Another Nation-State Kidnaps

The lede says it.

A senior executive at US risk advisory firm Kroll has been barred from leaving mainland China for the past two months, heightening concerns about the risks foreign companies face when doing business in the country.

Then this:

Michael Chan, a Hong Kong-based managing director at the company who specializes in corporate restructuring, traveled to the mainland in July and subsequently informed his employer that he cannot leave….

However, this:

Neither Chan nor Kroll is the target of the investigation….

They’re not targets, but Chan can’t leave, anyway. That’s kidnapping. That he’s free to move about the cabin country in no way means he’s not a prisoner. He’s just locked up in a gilded cage. And like most cages, his contact with the outside world is a tenuous, sometime thing, given the PRC’s communications fire wall.

In the end, the optimal way to mitigate these kidnappings by the PRC is for American businesses to stop doing business inside the PRC, especially given the Biden administration’s reserve price for getting our citizens back.

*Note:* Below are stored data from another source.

(** C19: Nothing of the API runs for a request that has not shown what it must, whatever else happens meanwhile: the handlers see
    the method, the headers and the path below [/api/v1] or [/api/v0] that were sent; a caller is one that a session stored
    during the request names, or whose bearer token was good and permits the request; and a request that may change
    something comes from an allowed origin or carries such a token.  Any other answer is the middleware's own: a
    preflight, or one problem.  A panic of the handlers becomes a problem, and all responses start with the same headers. *)
Theorem api_requests_vouched id rq w e w' :
  d_Sessions d = true → d_BaseOrigin d ≠ "" → rq_Identity rq = None → chi (WithRequestID id rq) ∈ [R_v1; R_v0] →
  amid E (server_New c url_Parse chi RoutePattern metrics_Handler webdist_Handler d id rq fresh_writer) w e w' →
  ∃ r, e = recovered id r ∧
    ((∃ path, api_path (rq_Path rq) path ∧ reached (endpoints d) id (WithRequestID id rq) path w r) ∨ own_answer id (rq_Method rq) r).
Proof.
  intros Hs Hb Hid Hroute (r & w1 & Hr & ->)%recoverer_inv. exists r. split; [done|].
  apply observability_inv in Hr as [w2 Hr]. apply proxy_inv in Hr as (w3 & Hown & Hr).
  unfold routes in Hr. set (wr := Set_ _ csp _) in Hr. set (rq1 := WithRequestID id rq) in *.
  assert (unsent wr) as Hu by by unfold wr. assert (marked id wr) as Hm by by unfold wr, marked; vm_compute.
  assert (∀ rest raw wr w4, unsent wr → marked id wr → api_path (rq_Path rq) rest →
    amid E (api c url_Parse d (with_path rest raw rq1) wr) w3 r w4 →
    (∃ path, api_path (rq_Path rq) path ∧ reached (endpoints d) id rq1 path w r) ∨ own_answer id (rq_Method rq) r) as Hgo.
  { intros rest raw wr' w4 Hu' Hm' Hp Ha. apply (api_inv id) in Ha as [(rq' & wr2 & w5 & w6 & H1 & H2 & H3 & H4 & H5 & H6)|Ho]; [left|by right|done..].
    exists rest. split; [done|]. exists rq', wr2, w5, w6. split_and!; [done..|by eapply vouched_earlier]. }
  set_unfold in Hroute. destruct Hroute as [Hc|[Hc|[]]]; rewrite Hc in Hr; apply (StripPrefix_inv _ _ id) in Hr as [(rest & raw & Hp & Hr)|Ho]; try done; try (by right).
  - eapply Hgo; [exact Hu|exact Hm|by left|exact Hr].
  - eapply Hgo; [| |by right|exact Hr]; auto.
Qed.
End Rules.

(** ** On concrete requests *)

#[local] Existing Instance demo_libs.

Definition demo_chi (rq : Request) : Route :=
  if HasPrefix (rq_Path rq) "/api/v1/" then R_v1 else if HasPrefix (rq_Path rq) "/api/v0/" then R_v0
  else if HasPrefix (rq_Path rq) "/api/" then R_api else R_spa.
(** The API greets, and panics when it is asked to. *)
Definition demo_dispatch : Dispatch := λ rq wr,
  mret (if bool_decide (rq_Path rq = "/panic") then (wr, Panics "nil dereference") else (Write (Raw "hello") wr, Visited)).
Definition demo_deps (base : string) : Deps :=
  {| d_Handlers := Some demo_dispatch; d_Ready := None; d_Sessions := true; d_BaseOrigin := base; d_CORSDevOrigin := "";
     d_WSHandler := None; d_V0Sunset := (1801440000 * Second)%Z; d_TrustProxy := true |}.
Definition demo_post (path origin : string) : Request :=
  {| rq_Method := "POST"; rq_Path := path; rq_RawPath := ""; rq_Header := {[ "Origin" := origin ]}; rq_Cookie := Some "s1";
     rq_RequestID := ""; rq_Identity := None |}.
(** The player is logged in. *)
Definition logged_in : World :=
  set_redis (store_session (ac_ttl demo_conf) (w_wall demo_accounts)
    {| s_Token := "s1"; s_UserID := 11%N; s_Role := "user"; s_CreatedAt := w_wall demo_accounts; s_IP := ""; s_UA := "" |}
    (w_redis demo_accounts)) demo_accounts.
Definition demo_spa : Handler := λ _ wr, mret (Served wr).
Definition demo_server (base : string) (rq : Request) : P World ended :=
  server_New (L:=demo_libs) demo_conf (λ _, None) demo_chi rq_Path demo_spa demo_spa (demo_deps base) "rid" rq fresh_writer.
Definition status_of (r : option (res ended * World)) : option Z :=
  match r with Some (Ok (Served wr), _) => wr_Status wr | _ => None end.

Lemma api_requests_vouched_witness :
  let rq := demo_post "/api/v1/submissions" "https://ctf.test" in
  ∃ e w' r, solo (demo_server "https://ctf.test" rq) logged_in = Some (e, w') ∧ status_of (Some (e, w')) = Some 200%Z ∧ e = recovered "rid" r.
Proof.
  intros rq. destruct (solo (demo_server "https://ctf.test" rq) logged_in) as [[e w']|] eqn:E; [|by vm_compute in E].
  assert (status_of (solo (demo_server "https://ctf.test" rq) logged_in) = Some 200%Z) as H by by vm_compute. rewrite E in H.
  destruct (api_requests_vouched (L:=demo_libs) demo_conf (λ _, None) demo_chi rq_Path demo_spa demo_spa (demo_deps "https://ctf.test") (λ _ _, False)
    "rid" rq logged_in e w') as (r & -> & _); [done|done|done|set_solver|by apply solo_amid|].
  exists (recovered "rid" r), w', r. done.
Defined.
(** From another site, or with no origin, the session is of no use; [/api/v0] is the same API, marked as deprecated. *)
Example other_site_refused :
  status_of (solo (demo_server "https://ctf.test" (demo_post "/api/v1/submissions" "https://evil.test")) logged_in) = Some 403%Z ∧
  status_of (solo (demo_server "https://ctf.test" (demo_post "/api/v1/submissions" "")) logged_in) = Some 403%Z.
Proof. by vm_compute. Qed.
Example alias_sunset :
  match solo (demo_server "https://ctf.test" (demo_post "/api/v0/submissions" "https://ctf.test")) logged_in with
  | Some (Ok (Served wr), _) => wr_Status wr = Some 200%Z ∧ wr_Header wr !! "Sunset" = Some "Mon, 01 Feb 2027 00:00:00 GMT"
  | _ => False
  end.
Proof. by vm_compute. Qed.
(** A request whose handler panics is answered with a problem, and is neither counted nor logged as a request. *)
Lemma panics_uncounted :
  match solo (demo_server "https://ctf.test" (demo_post "/api/v1/panic" "https://ctf.test")) logged_in with
  | Some (Ok (Served wr), w') => wr_Status wr = Some 500%Z ∧ w_out w' = w_out logged_in ++ [Log "ERROR" "panic recovered"]
  | _ => False
  end.
Proof. by vm_compute. Qed.
(** Browsers send origins in lower case: with a capital in the configured address no browser's request passes. *)
Lemma capital_origin_refused :
  status_of (solo (demo_server (BaseOrigin (Some {| ul_Scheme := "https"; ul_Host := "CTF.test"; ul_Hostname := "CTF.test" |}))
    (demo_post "/api/v1/submissions" "https://ctf.test")) logged_in) = Some 403%Z.
Proof. by vm_compute. Qed.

It’s come to this, quite aside from the national security question of our businesses being economically and resource dependent on an enemy nation.

Internet Censorship

The Supreme Court has granted certiori to a suit involving Texas and Florida statutes barring social media from committing censorship.

The Texas law prohibited social-media platforms with at least 50 million monthly active users to censor users based on their viewpoints, thus applying to the most popular sites including Facebook, Instagram and TikTok, as well as X. The Fifth US Circuit Court of Appeals, in New Orleans, upheld the measure.
Similar Florida legislation…was largely found unlawful by the Atlanta-based 11th Circuit.

Thus, a circuit split, which virtually guaranteed a Supreme Court case. Plaintiffs argue for allowing these media to commit censorship as they see fit. Chris Marchese, NetChoice‘s Litigation Center Director:

Online services have a well-established First Amendment right to host, curate and share content as they see fit.

In most cases, that’s true. However, online services that have enthusiastically presented themselves as public squares (vis. Twitter/X) or that have become de facto public squares (vis. Facebook), must act like the public squares that they are, and cannot censor speech made there.

Marchese, though, contradicts his own claim:

The internet is a vital platform for free expression, and it must remain free from government censorship.

You bet. The public squares on the Internet also must remain free from censorship. (State) governments barring these entities from censoring are not themselves engaged in censorship.